→ **EXERCISE AIM**
The complete listing that follows is to be set down again, exactly as it appears.

=== DATA EXTRACT ===

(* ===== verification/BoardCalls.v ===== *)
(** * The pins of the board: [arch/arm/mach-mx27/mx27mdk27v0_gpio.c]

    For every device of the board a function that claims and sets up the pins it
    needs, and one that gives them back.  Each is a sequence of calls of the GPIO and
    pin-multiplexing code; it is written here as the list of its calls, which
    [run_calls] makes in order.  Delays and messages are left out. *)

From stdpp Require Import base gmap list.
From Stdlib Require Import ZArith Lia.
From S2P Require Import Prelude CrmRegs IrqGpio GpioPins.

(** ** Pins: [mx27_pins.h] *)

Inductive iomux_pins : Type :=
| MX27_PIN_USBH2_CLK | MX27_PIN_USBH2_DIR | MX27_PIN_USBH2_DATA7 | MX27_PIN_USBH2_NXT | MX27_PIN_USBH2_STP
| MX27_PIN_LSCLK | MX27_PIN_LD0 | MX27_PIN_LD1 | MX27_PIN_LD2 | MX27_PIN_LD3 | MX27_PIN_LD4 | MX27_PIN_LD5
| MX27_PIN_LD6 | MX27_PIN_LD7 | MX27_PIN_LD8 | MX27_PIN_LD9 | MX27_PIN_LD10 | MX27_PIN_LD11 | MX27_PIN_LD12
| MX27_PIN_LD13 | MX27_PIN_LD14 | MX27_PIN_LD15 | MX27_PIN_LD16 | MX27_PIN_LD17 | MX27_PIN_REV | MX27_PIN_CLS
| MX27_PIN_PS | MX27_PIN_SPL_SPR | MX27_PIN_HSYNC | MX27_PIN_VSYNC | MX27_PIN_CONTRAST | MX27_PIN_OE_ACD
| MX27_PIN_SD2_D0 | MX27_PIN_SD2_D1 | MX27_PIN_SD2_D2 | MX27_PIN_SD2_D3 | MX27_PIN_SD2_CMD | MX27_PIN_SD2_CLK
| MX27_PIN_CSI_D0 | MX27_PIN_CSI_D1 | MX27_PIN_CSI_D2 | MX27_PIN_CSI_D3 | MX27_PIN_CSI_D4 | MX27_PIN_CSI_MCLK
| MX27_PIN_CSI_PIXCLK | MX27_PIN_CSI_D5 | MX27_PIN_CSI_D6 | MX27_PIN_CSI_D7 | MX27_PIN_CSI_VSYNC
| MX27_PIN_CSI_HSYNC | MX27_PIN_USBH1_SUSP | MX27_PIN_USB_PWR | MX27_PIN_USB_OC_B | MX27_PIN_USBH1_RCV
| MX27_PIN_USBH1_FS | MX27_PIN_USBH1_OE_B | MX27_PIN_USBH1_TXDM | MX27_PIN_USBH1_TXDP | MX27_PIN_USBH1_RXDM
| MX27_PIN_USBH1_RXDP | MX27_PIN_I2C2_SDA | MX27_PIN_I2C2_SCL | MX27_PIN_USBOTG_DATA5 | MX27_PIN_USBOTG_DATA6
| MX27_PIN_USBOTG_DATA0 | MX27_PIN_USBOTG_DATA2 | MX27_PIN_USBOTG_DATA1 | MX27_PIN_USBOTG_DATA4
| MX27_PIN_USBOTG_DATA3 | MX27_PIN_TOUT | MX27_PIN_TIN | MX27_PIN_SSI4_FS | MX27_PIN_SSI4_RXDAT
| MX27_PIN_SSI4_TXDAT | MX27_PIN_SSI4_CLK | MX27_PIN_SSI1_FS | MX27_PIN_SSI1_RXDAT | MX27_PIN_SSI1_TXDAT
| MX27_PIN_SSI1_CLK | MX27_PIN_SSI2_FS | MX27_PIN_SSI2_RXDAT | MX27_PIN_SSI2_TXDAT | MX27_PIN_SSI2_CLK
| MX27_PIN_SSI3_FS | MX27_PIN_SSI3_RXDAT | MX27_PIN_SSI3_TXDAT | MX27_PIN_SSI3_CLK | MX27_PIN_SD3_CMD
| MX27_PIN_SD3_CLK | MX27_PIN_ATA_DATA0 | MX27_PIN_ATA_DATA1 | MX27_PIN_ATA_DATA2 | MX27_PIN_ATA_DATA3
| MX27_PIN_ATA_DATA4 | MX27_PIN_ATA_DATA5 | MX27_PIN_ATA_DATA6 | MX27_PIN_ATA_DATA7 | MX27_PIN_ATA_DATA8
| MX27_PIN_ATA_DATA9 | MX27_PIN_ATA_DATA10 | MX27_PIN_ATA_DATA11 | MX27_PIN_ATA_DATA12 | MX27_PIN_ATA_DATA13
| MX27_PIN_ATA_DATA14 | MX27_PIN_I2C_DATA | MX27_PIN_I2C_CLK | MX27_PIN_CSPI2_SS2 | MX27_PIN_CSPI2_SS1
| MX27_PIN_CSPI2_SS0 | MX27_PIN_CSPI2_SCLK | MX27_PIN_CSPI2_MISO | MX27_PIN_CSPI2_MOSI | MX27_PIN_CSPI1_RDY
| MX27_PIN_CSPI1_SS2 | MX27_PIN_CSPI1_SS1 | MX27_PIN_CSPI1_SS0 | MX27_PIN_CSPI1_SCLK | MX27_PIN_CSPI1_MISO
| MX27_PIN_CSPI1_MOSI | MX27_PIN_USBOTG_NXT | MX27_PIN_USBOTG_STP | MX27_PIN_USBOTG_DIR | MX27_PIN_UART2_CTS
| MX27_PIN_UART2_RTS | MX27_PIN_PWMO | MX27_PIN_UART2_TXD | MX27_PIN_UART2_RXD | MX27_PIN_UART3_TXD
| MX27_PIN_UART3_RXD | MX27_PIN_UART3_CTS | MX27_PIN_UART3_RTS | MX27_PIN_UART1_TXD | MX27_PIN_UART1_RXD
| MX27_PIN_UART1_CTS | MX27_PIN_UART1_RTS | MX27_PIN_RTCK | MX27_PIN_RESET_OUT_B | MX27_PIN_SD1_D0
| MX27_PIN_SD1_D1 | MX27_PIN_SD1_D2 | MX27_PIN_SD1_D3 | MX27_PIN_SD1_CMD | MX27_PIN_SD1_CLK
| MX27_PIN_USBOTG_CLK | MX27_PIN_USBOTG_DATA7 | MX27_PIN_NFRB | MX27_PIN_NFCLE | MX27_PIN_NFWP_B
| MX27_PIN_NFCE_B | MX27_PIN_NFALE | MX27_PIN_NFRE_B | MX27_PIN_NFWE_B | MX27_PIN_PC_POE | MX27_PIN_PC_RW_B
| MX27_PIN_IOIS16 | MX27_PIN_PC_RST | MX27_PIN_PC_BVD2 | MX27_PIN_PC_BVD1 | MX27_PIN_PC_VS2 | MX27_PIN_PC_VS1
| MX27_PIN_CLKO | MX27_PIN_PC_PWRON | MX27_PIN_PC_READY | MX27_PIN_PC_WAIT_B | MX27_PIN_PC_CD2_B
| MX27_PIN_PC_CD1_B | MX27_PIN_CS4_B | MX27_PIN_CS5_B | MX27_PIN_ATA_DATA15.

===

→ **PROBLEM SOLUTION**
(* ===== verification/BoardCalls.v ===== *)
(** * The pins of the board: [arch/arm/mach-mx27/mx27mdk27v0_gpio.c]

    For every device of the board a function that claims and sets up the pins it
    needs, and one that gives them back.  Each is a sequence of calls of the GPIO and
    pin-multiplexing code; it is written here as the list of its calls, which
    [run_calls] makes in order.  Delays and messages are left out. *)

From stdpp Require Import base gmap list.
From Stdlib Require Import ZArith Lia.
From S2P Require Import Prelude CrmRegs IrqGpio GpioPins.

(** ** Pins: [mx27_pins.h] *)

Inductive iomux_pins : Type :=
| MX27_PIN_USBH2_CLK | MX27_PIN_USBH2_DIR | MX27_PIN_USBH2_DATA7 | MX27_PIN_USBH2_NXT | MX27_PIN_USBH2_STP
| MX27_PIN_LSCLK | MX27_PIN_LD0 | MX27_PIN_LD1 | MX27_PIN_LD2 | MX27_PIN_LD3 | MX27_PIN_LD4 | MX27_PIN_LD5
| MX27_PIN_LD6 | MX27_PIN_LD7 | MX27_PIN_LD8 | MX27_PIN_LD9 | MX27_PIN_LD10 | MX27_PIN_LD11 | MX27_PIN_LD12
| MX27_PIN_LD13 | MX27_PIN_LD14 | MX27_PIN_LD15 | MX27_PIN_LD16 | MX27_PIN_LD17 | MX27_PIN_REV | MX27_PIN_CLS
| MX27_PIN_PS | MX27_PIN_SPL_SPR | MX27_PIN_HSYNC | MX27_PIN_VSYNC | MX27_PIN_CONTRAST | MX27_PIN_OE_ACD
| MX27_PIN_SD2_D0 | MX27_PIN_SD2_D1 | MX27_PIN_SD2_D2 | MX27_PIN_SD2_D3 | MX27_PIN_SD2_CMD | MX27_PIN_SD2_CLK
| MX27_PIN_CSI_D0 | MX27_PIN_CSI_D1 | MX27_PIN_CSI_D2 | MX27_PIN_CSI_D3 | MX27_PIN_CSI_D4 | MX27_PIN_CSI_MCLK
| MX27_PIN_CSI_PIXCLK | MX27_PIN_CSI_D5 | MX27_PIN_CSI_D6 | MX27_PIN_CSI_D7 | MX27_PIN_CSI_VSYNC
| MX27_PIN_CSI_HSYNC | MX27_PIN_USBH1_SUSP | MX27_PIN_USB_PWR | MX27_PIN_USB_OC_B | MX27_PIN_USBH1_RCV
| MX27_PIN_USBH1_FS | MX27_PIN_USBH1_OE_B | MX27_PIN_USBH1_TXDM | MX27_PIN_USBH1_TXDP | MX27_PIN_USBH1_RXDM
| MX27_PIN_USBH1_RXDP | MX27_PIN_I2C2_SDA | MX27_PIN_I2C2_SCL | MX27_PIN_USBOTG_DATA5 | MX27_PIN_USBOTG_DATA6
| MX27_PIN_USBOTG_DATA0 | MX27_PIN_USBOTG_DATA2 | MX27_PIN_USBOTG_DATA1 | MX27_PIN_USBOTG_DATA4
| MX27_PIN_USBOTG_DATA3 | MX27_PIN_TOUT | MX27_PIN_TIN | MX27_PIN_SSI4_FS | MX27_PIN_SSI4_RXDAT
| MX27_PIN_SSI4_TXDAT | MX27_PIN_SSI4_CLK | MX27_PIN_SSI1_FS | MX27_PIN_SSI1_RXDAT | MX27_PIN_SSI1_TXDAT
| MX27_PIN_SSI1_CLK | MX27_PIN_SSI2_FS | MX27_PIN_SSI2_RXDAT | MX27_PIN_SSI2_TXDAT | MX27_PIN_SSI2_CLK
| MX27_PIN_SSI3_FS | MX27_PIN_SSI3_RXDAT | MX27_PIN_SSI3_TXDAT | MX27_PIN_SSI3_CLK | MX27_PIN_SD3_CMD
| MX27_PIN_SD3_CLK | MX27_PIN_ATA_DATA0 | MX27_PIN_ATA_DATA1 | MX27_PIN_ATA_DATA2 | MX27_PIN_ATA_DATA3
| MX27_PIN_ATA_DATA4 | MX27_PIN_ATA_DATA5 | MX27_PIN_ATA_DATA6 | MX27_PIN_ATA_DATA7 | MX27_PIN_ATA_DATA8
| MX27_PIN_ATA_DATA9 | MX27_PIN_ATA_DATA10 | MX27_PIN_ATA_DATA11 | MX27_PIN_ATA_DATA12 | MX27_PIN_ATA_DATA13
| MX27_PIN_ATA_DATA14 | MX27_PIN_I2C_DATA | MX27_PIN_I2C_CLK | MX27_PIN_CSPI2_SS2 | MX27_PIN_CSPI2_SS1
| MX27_PIN_CSPI2_SS0 | MX27_PIN_CSPI2_SCLK | MX27_PIN_CSPI2_MISO | MX27_PIN_CSPI2_MOSI | MX27_PIN_CSPI1_RDY
| MX27_PIN_CSPI1_SS2 | MX27_PIN_CSPI1_SS1 | MX27_PIN_CSPI1_SS0 | MX27_PIN_CSPI1_SCLK | MX27_PIN_CSPI1_MISO
| MX27_PIN_CSPI1_MOSI | MX27_PIN_USBOTG_NXT | MX27_PIN_USBOTG_STP | MX27_PIN_USBOTG_DIR | MX27_PIN_UART2_CTS
| MX27_PIN_UART2_RTS | MX27_PIN_PWMO | MX27_PIN_UART2_TXD | MX27_PIN_UART2_RXD | MX27_PIN_UART3_TXD
| MX27_PIN_UART3_RXD | MX27_PIN_UART3_CTS | MX27_PIN_UART3_RTS | MX27_PIN_UART1_TXD | MX27_PIN_UART1_RXD
| MX27_PIN_UART1_CTS | MX27_PIN_UART1_RTS | MX27_PIN_RTCK | MX27_PIN_RESET_OUT_B | MX27_PIN_SD1_D0
| MX27_PIN_SD1_D1 | MX27_PIN_SD1_D2 | MX27_PIN_SD1_D3 | MX27_PIN_SD1_CMD | MX27_PIN_SD1_CLK
| MX27_PIN_USBOTG_CLK | MX27_PIN_USBOTG_DATA7 | MX27_PIN_NFRB | MX27_PIN_NFCLE | MX27_PIN_NFWP_B
| MX27_PIN_NFCE_B | MX27_PIN_NFALE | MX27_PIN_NFRE_B | MX27_PIN_NFWE_B | MX27_PIN_PC_POE | MX27_PIN_PC_RW_B
| MX27_PIN_IOIS16 | MX27_PIN_PC_RST | MX27_PIN_PC_BVD2 | MX27_PIN_PC_BVD1 | MX27_PIN_PC_VS2 | MX27_PIN_PC_VS1
| MX27_PIN_CLKO | MX27_PIN_PC_PWRON | MX27_PIN_PC_READY | MX27_PIN_PC_WAIT_B | MX27_PIN_PC_CD2_B
| MX27_PIN_PC_CD1_B | MX27_PIN_CS4_B | MX27_PIN_CS5_B | MX27_PIN_ATA_DATA15.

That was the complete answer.